*** Begin section ***

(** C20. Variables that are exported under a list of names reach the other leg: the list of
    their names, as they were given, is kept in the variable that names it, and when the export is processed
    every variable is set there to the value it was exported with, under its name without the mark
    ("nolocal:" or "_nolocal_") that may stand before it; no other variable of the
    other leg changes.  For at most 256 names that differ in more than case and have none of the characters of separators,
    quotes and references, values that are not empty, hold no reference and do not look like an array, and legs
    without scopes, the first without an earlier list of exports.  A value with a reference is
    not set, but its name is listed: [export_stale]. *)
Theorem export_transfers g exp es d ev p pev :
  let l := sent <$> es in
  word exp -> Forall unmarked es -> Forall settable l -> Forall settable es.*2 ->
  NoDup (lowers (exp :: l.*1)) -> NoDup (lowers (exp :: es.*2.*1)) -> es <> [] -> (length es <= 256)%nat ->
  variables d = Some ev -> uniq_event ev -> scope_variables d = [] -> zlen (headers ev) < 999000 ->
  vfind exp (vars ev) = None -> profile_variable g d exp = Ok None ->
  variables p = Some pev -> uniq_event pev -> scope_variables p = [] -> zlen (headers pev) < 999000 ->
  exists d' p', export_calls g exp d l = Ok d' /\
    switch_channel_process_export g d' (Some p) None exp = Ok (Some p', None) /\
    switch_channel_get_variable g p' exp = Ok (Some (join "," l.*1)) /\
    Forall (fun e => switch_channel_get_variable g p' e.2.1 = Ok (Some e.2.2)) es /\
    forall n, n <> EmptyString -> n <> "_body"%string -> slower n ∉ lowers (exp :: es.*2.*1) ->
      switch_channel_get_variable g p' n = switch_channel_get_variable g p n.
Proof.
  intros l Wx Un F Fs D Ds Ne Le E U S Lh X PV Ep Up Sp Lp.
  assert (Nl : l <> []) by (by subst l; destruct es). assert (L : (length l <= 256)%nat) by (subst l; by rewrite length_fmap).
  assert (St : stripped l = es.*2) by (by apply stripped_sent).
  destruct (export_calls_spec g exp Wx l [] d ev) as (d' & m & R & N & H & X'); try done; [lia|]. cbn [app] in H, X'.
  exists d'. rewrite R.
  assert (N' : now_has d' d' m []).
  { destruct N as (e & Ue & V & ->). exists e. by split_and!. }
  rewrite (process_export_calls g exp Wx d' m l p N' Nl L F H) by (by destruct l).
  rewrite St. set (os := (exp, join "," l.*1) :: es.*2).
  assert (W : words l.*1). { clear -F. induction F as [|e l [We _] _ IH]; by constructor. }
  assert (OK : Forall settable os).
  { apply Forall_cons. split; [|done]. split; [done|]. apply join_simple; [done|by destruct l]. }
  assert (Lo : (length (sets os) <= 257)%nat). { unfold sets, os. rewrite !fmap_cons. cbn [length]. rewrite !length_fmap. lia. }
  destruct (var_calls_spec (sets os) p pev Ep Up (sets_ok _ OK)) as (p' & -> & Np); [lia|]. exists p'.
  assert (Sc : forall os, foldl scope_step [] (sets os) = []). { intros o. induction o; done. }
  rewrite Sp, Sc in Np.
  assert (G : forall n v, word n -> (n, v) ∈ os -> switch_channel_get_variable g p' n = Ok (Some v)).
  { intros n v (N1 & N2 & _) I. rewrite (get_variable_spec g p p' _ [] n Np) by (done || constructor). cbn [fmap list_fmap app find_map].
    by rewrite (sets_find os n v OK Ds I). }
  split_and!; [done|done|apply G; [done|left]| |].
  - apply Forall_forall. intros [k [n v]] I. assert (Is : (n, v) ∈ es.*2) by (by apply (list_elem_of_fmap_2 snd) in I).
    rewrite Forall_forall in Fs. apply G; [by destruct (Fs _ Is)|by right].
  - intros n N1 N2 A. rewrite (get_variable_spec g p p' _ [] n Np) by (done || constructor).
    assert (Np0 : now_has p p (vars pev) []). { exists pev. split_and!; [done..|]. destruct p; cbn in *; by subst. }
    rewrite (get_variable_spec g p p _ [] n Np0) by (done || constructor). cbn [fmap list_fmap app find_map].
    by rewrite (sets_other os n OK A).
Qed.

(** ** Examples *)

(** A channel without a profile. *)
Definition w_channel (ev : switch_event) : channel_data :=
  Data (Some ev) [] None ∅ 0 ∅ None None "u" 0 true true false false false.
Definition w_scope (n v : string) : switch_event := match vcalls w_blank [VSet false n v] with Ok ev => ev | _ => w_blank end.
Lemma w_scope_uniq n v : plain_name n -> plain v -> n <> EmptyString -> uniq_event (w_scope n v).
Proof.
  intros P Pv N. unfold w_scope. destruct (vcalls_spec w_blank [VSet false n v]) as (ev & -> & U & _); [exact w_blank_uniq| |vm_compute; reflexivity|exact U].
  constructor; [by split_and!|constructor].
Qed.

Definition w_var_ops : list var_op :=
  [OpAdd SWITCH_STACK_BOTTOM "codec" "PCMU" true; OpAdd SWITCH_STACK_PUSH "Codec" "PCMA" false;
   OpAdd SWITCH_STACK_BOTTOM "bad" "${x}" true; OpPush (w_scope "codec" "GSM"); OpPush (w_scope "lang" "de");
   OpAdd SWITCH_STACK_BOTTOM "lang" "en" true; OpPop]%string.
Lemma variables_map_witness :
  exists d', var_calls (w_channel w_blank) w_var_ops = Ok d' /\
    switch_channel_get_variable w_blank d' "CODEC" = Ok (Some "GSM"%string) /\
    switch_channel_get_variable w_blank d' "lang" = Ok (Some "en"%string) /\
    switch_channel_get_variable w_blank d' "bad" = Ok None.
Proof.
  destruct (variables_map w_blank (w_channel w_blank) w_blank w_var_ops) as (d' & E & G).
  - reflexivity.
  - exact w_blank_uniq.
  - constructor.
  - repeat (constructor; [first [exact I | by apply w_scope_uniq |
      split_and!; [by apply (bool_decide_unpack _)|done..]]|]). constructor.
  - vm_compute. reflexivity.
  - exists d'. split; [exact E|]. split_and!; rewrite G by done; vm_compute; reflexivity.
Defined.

*** End section ***

▶ [Task prompt]:
Beginning at the line with "true; OpAdd SWITCH_STACK_PUSH" and stopping after the line with "exists d', var_calls", please write out every line of the data above exactly and nothing else.

▶ [Solution for this exercise]:
  [OpAdd SWITCH_STACK_BOTTOM "codec" "PCMU" true; OpAdd SWITCH_STACK_PUSH "Codec" "PCMA" false;
   OpAdd SWITCH_STACK_BOTTOM "bad" "${x}" true; OpPush (w_scope "codec" "GSM"); OpPush (w_scope "lang" "de");
   OpAdd SWITCH_STACK_BOTTOM "lang" "en" true; OpPop]%string.
Lemma variables_map_witness :
  exists d', var_calls (w_channel w_blank) w_var_ops = Ok d' /\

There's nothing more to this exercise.